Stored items
*** Block opens ***
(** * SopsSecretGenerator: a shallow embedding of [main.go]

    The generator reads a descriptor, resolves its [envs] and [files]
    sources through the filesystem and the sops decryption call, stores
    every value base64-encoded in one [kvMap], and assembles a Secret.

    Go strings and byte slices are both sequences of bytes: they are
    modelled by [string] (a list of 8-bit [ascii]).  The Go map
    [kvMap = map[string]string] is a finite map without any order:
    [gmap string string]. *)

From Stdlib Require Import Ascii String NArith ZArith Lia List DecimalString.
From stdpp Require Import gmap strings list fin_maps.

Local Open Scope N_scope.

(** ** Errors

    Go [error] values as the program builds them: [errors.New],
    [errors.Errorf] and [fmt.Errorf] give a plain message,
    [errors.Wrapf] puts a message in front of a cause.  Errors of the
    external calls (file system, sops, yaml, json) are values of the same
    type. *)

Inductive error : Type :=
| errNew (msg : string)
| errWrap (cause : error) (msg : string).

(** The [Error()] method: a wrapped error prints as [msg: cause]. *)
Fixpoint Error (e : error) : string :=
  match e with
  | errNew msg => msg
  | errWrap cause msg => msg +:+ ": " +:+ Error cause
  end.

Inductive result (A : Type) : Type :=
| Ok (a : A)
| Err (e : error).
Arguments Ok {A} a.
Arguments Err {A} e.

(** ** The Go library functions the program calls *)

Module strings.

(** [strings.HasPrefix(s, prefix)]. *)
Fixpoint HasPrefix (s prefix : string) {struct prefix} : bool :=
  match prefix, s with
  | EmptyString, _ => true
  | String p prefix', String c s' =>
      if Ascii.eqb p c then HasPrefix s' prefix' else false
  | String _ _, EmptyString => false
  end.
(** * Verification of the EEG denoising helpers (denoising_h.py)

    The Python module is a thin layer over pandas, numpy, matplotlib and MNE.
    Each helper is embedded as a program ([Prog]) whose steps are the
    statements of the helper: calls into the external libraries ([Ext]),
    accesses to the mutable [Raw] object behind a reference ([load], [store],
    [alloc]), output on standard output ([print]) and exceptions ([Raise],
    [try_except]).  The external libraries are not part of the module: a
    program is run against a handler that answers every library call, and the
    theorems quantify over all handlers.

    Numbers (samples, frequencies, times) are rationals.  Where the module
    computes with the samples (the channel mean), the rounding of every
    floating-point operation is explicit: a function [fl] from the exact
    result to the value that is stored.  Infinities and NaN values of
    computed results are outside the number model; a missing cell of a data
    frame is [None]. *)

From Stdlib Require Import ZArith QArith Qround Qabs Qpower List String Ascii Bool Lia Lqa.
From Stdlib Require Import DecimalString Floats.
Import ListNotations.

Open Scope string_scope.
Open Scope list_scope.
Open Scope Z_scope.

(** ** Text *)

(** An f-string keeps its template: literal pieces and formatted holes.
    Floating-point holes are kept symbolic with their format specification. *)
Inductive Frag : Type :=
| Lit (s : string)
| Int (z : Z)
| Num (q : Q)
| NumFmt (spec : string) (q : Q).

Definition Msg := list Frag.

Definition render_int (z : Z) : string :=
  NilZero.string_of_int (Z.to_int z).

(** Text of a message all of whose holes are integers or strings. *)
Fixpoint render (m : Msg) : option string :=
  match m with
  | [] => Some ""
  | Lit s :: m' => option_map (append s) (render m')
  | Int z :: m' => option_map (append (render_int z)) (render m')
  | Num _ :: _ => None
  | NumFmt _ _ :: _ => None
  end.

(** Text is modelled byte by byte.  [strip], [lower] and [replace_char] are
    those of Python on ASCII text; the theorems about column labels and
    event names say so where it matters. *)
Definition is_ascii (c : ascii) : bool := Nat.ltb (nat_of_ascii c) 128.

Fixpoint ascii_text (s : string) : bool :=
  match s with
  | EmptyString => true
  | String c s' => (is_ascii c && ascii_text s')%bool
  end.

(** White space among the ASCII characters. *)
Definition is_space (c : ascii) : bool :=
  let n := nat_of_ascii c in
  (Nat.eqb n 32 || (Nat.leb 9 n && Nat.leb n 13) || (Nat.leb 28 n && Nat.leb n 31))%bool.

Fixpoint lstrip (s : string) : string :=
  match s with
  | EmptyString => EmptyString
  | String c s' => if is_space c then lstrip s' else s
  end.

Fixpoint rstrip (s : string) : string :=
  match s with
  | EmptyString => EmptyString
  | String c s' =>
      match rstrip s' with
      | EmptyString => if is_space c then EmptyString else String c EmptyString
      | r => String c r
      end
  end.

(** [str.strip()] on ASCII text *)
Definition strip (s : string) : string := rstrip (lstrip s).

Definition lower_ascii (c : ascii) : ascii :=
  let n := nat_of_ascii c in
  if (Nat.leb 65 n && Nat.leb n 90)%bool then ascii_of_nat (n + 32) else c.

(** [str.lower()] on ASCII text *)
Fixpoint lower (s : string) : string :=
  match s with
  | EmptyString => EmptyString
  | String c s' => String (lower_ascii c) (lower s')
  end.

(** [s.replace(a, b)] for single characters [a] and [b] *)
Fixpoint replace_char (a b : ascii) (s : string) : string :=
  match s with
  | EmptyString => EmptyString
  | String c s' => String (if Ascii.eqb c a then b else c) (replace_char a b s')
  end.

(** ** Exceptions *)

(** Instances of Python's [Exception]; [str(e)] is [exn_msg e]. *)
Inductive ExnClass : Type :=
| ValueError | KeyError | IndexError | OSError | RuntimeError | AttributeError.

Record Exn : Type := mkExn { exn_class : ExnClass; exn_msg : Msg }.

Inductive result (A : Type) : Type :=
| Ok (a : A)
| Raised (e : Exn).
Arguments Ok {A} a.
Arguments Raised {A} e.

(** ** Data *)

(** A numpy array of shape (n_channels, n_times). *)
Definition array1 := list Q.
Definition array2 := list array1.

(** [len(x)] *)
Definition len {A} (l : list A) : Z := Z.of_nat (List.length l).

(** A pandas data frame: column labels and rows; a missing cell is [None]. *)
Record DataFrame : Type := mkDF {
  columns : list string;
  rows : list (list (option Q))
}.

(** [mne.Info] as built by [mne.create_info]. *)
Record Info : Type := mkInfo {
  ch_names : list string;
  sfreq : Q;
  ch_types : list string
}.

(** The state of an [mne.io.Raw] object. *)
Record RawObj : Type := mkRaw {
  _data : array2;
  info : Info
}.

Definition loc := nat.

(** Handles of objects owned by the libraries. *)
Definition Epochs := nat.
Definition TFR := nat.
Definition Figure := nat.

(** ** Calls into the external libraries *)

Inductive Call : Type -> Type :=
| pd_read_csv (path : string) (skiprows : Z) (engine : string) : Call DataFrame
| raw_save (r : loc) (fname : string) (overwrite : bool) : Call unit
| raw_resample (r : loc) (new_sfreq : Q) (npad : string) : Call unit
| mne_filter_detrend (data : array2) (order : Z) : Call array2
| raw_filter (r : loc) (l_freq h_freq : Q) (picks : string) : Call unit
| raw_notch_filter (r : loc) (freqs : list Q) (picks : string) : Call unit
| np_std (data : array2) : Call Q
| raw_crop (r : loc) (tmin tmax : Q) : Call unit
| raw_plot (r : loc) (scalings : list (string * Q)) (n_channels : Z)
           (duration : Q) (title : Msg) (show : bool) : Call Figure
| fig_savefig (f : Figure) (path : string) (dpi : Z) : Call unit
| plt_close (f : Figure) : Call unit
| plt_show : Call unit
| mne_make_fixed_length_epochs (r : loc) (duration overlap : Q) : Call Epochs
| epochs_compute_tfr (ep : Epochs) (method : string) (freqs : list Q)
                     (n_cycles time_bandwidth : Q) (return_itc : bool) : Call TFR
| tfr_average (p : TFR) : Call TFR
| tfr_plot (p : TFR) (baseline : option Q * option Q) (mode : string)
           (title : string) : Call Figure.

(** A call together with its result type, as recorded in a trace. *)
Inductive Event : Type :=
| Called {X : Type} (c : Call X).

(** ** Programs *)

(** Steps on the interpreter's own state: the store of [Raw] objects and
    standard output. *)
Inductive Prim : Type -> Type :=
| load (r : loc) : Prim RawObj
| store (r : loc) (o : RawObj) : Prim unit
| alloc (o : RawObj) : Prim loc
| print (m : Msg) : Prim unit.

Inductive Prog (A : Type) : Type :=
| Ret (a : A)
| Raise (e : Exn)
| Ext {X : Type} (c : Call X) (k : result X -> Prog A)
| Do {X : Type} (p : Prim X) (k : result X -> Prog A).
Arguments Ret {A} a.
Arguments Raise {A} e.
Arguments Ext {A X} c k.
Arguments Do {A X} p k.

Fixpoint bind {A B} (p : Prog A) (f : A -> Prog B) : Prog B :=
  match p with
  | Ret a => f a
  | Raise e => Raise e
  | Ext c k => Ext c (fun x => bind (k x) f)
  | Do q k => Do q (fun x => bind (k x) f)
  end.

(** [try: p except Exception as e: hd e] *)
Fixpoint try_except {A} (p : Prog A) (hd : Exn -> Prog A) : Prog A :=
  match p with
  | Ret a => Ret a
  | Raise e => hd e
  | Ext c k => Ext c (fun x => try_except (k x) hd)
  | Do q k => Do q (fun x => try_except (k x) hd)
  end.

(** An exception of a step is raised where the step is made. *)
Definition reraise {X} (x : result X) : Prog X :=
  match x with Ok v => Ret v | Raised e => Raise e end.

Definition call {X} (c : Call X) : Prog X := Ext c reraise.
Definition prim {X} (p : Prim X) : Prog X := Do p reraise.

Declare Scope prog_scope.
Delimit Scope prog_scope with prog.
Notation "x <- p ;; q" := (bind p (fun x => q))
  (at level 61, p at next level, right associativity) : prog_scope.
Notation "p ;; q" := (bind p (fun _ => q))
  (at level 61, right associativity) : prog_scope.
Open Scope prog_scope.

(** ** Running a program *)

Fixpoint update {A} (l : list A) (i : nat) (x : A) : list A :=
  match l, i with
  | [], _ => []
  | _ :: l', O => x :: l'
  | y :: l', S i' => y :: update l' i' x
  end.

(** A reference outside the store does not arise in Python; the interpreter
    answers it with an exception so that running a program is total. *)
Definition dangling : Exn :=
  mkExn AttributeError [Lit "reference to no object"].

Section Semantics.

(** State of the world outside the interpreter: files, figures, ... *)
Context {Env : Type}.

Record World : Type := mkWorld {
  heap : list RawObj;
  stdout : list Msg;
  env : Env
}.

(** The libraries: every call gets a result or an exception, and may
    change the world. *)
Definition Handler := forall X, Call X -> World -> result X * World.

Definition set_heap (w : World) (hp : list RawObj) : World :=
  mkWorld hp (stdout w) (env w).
*** Block closes ***
Out of the data above, give again only the lines starting at the one holding "ch_names : list string;" and ending at the one holding "Raise (e : Exn)", unchanged.

Solution to this problem
  ch_names : list string;
  sfreq : Q;
  ch_types : list string
}.

(** The state of an [mne.io.Raw] object. *)
Record RawObj : Type := mkRaw {
  _data : array2;
  info : Info
}.

Definition loc := nat.

(** Handles of objects owned by the libraries. *)
Definition Epochs := nat.
Definition TFR := nat.
Definition Figure := nat.

(** ** Calls into the external libraries *)

Inductive Call : Type -> Type :=
| pd_read_csv (path : string) (skiprows : Z) (engine : string) : Call DataFrame
| raw_save (r : loc) (fname : string) (overwrite : bool) : Call unit
| raw_resample (r : loc) (new_sfreq : Q) (npad : string) : Call unit
| mne_filter_detrend (data : array2) (order : Z) : Call array2
| raw_filter (r : loc) (l_freq h_freq : Q) (picks : string) : Call unit
| raw_notch_filter (r : loc) (freqs : list Q) (picks : string) : Call unit
| np_std (data : array2) : Call Q
| raw_crop (r : loc) (tmin tmax : Q) : Call unit
| raw_plot (r : loc) (scalings : list (string * Q)) (n_channels : Z)
           (duration : Q) (title : Msg) (show : bool) : Call Figure
| fig_savefig (f : Figure) (path : string) (dpi : Z) : Call unit
| plt_close (f : Figure) : Call unit
| plt_show : Call unit
| mne_make_fixed_length_epochs (r : loc) (duration overlap : Q) : Call Epochs
| epochs_compute_tfr (ep : Epochs) (method : string) (freqs : list Q)
                     (n_cycles time_bandwidth : Q) (return_itc : bool) : Call TFR
| tfr_average (p : TFR) : Call TFR
| tfr_plot (p : TFR) (baseline : option Q * option Q) (mode : string)
           (title : string) : Call Figure.

(** A call together with its result type, as recorded in a trace. *)
Inductive Event : Type :=
| Called {X : Type} (c : Call X).

(** ** Programs *)

(** Steps on the interpreter's own state: the store of [Raw] objects and
    standard output. *)
Inductive Prim : Type -> Type :=
| load (r : loc) : Prim RawObj
| store (r : loc) (o : RawObj) : Prim unit
| alloc (o : RawObj) : Prim loc
| print (m : Msg) : Prim unit.

Inductive Prog (A : Type) : Type :=
| Ret (a : A)
| Raise (e : Exn)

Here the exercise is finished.